*** Raw data ***

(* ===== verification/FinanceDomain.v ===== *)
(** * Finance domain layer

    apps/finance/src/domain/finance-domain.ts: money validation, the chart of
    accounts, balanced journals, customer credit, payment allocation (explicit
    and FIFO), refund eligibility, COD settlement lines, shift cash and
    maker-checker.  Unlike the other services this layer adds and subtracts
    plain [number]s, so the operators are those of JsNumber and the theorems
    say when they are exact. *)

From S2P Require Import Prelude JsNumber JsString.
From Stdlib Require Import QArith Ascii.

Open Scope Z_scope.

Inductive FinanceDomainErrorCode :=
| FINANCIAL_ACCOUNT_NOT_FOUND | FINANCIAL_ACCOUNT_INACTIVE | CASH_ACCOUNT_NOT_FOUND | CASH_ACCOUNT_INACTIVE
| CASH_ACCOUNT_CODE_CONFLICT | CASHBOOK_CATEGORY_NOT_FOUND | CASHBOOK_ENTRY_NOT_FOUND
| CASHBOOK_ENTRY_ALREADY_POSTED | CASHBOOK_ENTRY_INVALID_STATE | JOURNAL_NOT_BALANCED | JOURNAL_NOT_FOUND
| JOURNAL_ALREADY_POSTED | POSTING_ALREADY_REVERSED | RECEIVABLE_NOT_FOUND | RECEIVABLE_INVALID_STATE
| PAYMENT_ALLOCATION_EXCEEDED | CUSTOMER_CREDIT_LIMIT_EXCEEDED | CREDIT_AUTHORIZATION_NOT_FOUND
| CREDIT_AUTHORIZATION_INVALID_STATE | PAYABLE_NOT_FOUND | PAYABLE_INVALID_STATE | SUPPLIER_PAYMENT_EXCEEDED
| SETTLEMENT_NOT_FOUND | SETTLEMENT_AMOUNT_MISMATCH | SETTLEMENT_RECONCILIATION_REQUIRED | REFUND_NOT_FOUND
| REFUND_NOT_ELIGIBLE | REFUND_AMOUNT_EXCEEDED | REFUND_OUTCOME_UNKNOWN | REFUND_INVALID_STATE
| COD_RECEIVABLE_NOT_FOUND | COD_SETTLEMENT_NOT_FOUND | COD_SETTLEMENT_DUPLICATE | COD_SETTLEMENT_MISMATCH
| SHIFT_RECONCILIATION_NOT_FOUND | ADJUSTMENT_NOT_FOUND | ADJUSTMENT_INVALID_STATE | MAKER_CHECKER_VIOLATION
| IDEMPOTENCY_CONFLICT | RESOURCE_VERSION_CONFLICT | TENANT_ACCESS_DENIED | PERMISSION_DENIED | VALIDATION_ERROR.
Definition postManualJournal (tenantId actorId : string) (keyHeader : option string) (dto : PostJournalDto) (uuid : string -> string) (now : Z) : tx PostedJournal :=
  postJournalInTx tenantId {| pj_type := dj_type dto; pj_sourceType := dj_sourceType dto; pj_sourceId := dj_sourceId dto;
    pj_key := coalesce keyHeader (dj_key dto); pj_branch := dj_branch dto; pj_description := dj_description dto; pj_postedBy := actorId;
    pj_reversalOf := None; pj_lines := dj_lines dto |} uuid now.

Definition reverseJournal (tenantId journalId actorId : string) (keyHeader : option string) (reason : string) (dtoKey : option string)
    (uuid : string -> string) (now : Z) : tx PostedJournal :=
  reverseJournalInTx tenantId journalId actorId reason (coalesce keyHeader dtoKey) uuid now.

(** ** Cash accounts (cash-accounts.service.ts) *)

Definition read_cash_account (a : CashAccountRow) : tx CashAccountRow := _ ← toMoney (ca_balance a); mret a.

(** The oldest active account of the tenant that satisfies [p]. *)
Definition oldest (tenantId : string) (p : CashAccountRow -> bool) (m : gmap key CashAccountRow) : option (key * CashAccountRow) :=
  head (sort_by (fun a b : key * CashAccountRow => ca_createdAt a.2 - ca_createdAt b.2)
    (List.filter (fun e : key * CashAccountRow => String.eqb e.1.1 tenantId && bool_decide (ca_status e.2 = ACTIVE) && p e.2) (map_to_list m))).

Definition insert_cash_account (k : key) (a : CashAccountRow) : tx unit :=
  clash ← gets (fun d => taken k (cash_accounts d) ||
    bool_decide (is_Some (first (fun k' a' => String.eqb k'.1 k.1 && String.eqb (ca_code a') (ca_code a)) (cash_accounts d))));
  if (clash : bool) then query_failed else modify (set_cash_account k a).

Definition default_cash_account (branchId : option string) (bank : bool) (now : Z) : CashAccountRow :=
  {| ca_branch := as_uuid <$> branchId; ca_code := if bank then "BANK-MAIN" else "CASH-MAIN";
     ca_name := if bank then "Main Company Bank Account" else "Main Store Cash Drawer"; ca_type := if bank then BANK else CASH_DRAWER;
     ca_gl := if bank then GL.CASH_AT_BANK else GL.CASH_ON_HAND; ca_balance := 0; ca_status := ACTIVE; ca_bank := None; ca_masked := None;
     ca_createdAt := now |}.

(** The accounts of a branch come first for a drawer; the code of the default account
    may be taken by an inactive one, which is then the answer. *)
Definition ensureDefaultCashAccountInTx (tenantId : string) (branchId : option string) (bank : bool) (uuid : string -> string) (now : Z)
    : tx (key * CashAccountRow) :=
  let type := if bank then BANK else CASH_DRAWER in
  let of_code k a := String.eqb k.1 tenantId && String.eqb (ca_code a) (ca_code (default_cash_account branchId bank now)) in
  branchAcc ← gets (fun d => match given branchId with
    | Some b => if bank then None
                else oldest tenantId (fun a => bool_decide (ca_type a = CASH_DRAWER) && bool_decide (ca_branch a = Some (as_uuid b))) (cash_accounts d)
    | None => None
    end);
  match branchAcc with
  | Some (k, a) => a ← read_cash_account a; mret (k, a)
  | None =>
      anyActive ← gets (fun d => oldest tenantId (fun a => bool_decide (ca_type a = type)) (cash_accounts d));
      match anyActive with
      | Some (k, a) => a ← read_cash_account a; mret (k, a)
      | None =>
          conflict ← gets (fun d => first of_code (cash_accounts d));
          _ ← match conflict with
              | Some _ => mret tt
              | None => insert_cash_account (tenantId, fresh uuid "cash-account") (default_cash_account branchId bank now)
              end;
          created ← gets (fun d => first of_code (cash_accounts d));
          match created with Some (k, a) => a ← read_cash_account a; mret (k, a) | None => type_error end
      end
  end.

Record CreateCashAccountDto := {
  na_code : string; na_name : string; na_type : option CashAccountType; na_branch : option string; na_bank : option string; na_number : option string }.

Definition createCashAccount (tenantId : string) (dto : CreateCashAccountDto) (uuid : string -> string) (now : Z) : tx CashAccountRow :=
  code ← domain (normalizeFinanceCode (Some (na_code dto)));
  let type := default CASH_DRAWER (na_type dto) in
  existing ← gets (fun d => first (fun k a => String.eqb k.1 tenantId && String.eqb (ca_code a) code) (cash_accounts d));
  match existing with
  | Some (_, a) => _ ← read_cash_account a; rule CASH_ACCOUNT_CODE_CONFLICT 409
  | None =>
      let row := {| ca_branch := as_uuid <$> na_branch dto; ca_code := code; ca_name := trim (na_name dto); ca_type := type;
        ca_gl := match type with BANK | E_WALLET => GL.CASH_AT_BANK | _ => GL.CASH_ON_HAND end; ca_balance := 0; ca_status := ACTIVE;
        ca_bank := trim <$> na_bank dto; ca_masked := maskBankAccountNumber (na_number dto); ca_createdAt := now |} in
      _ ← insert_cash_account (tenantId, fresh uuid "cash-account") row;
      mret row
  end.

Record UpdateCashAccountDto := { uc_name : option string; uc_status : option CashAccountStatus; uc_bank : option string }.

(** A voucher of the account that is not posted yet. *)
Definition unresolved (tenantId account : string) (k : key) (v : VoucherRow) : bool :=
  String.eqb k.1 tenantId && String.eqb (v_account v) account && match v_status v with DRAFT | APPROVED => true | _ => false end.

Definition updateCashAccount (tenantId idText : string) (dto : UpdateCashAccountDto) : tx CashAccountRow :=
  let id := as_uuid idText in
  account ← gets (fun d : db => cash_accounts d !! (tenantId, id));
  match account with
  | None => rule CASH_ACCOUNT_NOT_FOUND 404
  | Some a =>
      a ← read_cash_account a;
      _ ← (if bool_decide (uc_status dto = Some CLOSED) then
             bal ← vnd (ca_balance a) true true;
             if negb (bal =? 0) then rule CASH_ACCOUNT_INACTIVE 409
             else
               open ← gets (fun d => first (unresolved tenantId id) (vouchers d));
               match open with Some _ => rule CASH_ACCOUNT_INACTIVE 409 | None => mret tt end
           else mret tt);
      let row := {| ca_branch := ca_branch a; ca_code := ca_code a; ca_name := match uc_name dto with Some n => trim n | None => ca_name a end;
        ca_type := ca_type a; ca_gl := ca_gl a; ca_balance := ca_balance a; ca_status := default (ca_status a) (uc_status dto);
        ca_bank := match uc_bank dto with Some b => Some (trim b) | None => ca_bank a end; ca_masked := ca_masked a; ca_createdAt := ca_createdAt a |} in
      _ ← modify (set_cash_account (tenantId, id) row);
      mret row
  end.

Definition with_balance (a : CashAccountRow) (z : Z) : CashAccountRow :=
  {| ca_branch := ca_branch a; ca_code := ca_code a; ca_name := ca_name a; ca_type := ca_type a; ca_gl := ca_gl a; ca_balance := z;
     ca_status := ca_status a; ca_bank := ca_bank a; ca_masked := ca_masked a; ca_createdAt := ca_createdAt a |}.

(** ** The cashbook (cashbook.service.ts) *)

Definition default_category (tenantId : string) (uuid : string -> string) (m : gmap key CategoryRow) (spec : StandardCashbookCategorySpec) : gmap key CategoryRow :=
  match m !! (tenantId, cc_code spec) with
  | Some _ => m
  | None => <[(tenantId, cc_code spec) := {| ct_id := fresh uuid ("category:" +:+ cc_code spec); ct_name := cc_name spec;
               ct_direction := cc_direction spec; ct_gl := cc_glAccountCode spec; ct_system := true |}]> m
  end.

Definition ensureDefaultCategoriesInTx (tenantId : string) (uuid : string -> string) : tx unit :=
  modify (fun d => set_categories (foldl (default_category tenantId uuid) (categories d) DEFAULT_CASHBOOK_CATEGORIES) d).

***
*** Raw data ***

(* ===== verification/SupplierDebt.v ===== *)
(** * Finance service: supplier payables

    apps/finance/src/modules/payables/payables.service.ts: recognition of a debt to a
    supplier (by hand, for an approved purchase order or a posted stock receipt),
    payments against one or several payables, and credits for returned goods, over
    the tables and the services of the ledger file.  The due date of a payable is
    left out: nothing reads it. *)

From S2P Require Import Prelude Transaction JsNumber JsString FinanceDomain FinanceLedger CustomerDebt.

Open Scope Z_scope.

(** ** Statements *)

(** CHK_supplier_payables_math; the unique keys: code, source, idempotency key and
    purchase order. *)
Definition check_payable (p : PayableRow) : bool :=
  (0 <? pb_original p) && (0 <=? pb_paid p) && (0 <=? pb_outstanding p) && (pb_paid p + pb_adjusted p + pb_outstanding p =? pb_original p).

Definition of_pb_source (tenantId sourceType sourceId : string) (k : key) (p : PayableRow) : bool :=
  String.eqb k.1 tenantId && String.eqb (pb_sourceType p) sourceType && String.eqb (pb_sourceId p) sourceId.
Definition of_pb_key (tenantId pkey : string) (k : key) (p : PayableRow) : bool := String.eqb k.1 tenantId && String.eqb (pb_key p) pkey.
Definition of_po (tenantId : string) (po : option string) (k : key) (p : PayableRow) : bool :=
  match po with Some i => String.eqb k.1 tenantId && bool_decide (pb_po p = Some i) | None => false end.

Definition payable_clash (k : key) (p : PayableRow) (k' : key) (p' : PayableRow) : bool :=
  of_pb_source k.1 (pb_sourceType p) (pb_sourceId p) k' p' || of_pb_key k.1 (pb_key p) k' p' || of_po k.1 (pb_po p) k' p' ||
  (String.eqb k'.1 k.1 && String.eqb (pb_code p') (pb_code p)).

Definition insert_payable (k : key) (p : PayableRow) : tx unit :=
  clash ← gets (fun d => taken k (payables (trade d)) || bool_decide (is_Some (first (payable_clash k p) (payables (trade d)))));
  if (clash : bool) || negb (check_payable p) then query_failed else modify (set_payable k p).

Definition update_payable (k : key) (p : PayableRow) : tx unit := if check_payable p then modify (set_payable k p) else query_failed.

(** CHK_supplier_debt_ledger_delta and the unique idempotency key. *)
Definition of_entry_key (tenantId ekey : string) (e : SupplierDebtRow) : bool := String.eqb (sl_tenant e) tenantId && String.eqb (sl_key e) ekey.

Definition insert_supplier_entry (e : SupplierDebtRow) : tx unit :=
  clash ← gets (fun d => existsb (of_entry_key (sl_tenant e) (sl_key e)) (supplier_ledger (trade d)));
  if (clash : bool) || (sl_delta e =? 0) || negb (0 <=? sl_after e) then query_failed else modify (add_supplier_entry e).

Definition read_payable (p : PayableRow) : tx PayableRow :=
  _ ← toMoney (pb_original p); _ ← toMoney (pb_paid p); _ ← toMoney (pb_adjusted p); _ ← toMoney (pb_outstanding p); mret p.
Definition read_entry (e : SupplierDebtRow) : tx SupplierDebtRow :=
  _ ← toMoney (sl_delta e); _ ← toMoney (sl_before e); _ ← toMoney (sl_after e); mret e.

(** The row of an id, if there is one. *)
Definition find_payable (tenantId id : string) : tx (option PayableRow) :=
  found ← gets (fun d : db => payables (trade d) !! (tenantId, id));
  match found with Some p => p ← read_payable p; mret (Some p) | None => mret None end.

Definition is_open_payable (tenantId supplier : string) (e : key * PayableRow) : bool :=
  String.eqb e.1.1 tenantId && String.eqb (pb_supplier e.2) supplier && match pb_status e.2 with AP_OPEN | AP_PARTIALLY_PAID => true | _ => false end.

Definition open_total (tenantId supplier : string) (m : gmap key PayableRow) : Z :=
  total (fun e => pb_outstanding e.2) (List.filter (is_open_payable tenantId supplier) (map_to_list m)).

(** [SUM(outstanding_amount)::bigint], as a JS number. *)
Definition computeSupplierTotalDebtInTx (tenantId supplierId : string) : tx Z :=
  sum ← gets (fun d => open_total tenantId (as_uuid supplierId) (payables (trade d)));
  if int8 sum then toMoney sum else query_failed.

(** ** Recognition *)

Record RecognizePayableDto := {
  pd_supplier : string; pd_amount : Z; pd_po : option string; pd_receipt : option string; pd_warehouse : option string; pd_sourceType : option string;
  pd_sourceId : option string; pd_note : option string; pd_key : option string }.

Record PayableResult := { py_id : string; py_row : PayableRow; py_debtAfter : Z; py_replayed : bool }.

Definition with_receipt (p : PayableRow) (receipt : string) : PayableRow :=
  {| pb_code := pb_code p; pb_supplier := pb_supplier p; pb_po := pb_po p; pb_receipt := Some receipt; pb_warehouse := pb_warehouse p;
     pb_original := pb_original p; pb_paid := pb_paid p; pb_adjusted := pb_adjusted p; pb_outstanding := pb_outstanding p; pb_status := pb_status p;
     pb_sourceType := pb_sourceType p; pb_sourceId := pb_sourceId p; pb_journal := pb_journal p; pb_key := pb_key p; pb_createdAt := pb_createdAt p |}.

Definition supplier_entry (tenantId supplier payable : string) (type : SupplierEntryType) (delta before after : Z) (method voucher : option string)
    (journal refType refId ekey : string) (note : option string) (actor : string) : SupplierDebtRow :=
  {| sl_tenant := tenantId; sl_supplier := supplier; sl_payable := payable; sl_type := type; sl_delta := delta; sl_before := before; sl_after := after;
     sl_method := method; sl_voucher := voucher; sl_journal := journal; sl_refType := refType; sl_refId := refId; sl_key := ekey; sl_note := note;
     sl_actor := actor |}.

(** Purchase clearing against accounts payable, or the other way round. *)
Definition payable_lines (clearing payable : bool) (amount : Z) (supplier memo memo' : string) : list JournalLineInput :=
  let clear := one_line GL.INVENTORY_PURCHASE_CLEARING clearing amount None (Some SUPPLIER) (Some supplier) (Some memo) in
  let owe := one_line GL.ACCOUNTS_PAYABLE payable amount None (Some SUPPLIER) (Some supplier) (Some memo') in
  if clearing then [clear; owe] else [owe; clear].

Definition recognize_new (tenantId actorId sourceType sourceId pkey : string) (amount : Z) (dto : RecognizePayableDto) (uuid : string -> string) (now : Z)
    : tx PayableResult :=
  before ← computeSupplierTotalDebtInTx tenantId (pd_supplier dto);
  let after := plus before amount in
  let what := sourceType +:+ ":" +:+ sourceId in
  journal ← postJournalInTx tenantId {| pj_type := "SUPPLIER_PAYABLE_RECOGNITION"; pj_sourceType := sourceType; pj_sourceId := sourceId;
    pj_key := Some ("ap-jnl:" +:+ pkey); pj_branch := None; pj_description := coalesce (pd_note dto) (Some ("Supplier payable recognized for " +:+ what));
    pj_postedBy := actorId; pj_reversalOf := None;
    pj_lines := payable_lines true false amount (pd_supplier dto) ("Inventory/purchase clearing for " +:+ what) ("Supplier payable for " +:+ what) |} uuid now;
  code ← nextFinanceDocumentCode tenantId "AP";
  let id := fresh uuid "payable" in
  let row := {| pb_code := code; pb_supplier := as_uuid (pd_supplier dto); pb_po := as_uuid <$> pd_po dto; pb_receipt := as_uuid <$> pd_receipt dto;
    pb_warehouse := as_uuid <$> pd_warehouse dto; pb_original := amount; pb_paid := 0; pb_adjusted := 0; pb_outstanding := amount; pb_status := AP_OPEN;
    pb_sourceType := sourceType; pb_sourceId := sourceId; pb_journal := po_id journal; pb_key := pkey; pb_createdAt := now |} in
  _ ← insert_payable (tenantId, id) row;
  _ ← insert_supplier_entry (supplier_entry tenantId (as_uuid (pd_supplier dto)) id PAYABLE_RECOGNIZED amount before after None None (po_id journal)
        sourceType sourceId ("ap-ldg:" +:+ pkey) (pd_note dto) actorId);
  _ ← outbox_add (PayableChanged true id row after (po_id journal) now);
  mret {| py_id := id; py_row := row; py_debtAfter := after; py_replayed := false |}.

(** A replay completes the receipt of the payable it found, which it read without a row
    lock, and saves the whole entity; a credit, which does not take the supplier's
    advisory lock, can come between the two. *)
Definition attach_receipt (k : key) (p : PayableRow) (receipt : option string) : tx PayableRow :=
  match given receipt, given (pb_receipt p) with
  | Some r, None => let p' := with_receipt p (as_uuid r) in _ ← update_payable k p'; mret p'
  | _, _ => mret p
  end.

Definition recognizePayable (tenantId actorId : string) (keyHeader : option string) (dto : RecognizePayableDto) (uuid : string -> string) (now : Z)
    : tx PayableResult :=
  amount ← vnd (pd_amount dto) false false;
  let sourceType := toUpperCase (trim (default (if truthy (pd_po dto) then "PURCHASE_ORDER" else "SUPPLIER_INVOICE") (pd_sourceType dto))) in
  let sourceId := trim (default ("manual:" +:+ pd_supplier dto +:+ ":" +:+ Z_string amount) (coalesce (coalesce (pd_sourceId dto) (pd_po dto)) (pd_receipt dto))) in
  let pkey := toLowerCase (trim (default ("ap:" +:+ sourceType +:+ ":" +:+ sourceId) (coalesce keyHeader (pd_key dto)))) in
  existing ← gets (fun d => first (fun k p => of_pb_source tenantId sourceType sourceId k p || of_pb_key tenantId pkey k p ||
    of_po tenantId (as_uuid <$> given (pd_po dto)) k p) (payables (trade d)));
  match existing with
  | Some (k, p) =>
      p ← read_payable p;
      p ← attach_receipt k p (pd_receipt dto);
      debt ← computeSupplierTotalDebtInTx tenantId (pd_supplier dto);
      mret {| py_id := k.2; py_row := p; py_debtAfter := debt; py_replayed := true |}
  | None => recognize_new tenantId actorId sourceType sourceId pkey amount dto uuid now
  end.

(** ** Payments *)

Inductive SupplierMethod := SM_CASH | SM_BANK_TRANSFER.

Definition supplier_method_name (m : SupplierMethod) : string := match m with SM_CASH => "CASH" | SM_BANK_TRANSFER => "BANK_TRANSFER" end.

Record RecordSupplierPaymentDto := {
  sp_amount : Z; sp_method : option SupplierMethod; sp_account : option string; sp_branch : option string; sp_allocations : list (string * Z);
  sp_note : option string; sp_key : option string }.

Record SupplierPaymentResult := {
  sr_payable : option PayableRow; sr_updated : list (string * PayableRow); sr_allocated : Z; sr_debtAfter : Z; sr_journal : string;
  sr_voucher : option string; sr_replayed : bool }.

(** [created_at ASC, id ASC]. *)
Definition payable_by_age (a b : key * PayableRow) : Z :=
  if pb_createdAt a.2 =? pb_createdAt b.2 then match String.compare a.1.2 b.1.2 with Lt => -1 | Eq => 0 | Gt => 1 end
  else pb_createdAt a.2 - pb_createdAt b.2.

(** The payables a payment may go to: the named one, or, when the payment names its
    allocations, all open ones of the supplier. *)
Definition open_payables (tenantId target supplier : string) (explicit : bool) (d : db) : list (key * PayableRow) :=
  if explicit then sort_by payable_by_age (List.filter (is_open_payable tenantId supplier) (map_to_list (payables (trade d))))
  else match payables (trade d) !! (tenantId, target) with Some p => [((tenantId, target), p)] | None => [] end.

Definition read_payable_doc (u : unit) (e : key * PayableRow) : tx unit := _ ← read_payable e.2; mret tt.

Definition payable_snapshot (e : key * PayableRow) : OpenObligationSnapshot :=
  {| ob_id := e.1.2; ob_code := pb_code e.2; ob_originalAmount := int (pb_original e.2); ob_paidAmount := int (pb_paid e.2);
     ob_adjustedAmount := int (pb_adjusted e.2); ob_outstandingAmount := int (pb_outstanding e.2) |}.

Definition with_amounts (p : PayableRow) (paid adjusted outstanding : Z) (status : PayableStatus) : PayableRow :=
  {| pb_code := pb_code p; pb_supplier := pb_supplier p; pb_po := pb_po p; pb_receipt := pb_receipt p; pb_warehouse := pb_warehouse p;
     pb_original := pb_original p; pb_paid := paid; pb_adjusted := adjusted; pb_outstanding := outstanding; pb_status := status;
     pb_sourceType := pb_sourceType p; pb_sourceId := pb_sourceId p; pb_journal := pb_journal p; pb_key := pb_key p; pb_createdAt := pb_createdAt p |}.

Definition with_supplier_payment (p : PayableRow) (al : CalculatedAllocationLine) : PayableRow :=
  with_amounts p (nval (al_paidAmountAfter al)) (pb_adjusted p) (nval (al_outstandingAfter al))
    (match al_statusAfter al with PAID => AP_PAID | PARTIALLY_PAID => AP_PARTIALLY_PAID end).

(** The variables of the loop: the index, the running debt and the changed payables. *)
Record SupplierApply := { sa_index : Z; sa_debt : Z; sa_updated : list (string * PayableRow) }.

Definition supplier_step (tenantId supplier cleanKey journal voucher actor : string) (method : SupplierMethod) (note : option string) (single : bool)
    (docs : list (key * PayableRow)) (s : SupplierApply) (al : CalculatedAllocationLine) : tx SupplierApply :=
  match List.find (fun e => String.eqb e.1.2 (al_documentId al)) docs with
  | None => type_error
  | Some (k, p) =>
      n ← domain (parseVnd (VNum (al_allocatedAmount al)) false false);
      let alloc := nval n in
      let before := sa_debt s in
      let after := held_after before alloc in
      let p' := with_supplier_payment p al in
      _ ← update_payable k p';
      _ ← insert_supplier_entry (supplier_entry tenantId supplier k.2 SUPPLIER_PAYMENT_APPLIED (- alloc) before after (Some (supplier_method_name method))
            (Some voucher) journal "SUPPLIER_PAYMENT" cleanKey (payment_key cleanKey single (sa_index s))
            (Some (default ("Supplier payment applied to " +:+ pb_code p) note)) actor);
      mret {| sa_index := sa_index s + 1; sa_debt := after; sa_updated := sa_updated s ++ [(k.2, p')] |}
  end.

***

Work instruction »
Give only the number of lines in the listing above that include the string "refId".

Expected answer »
2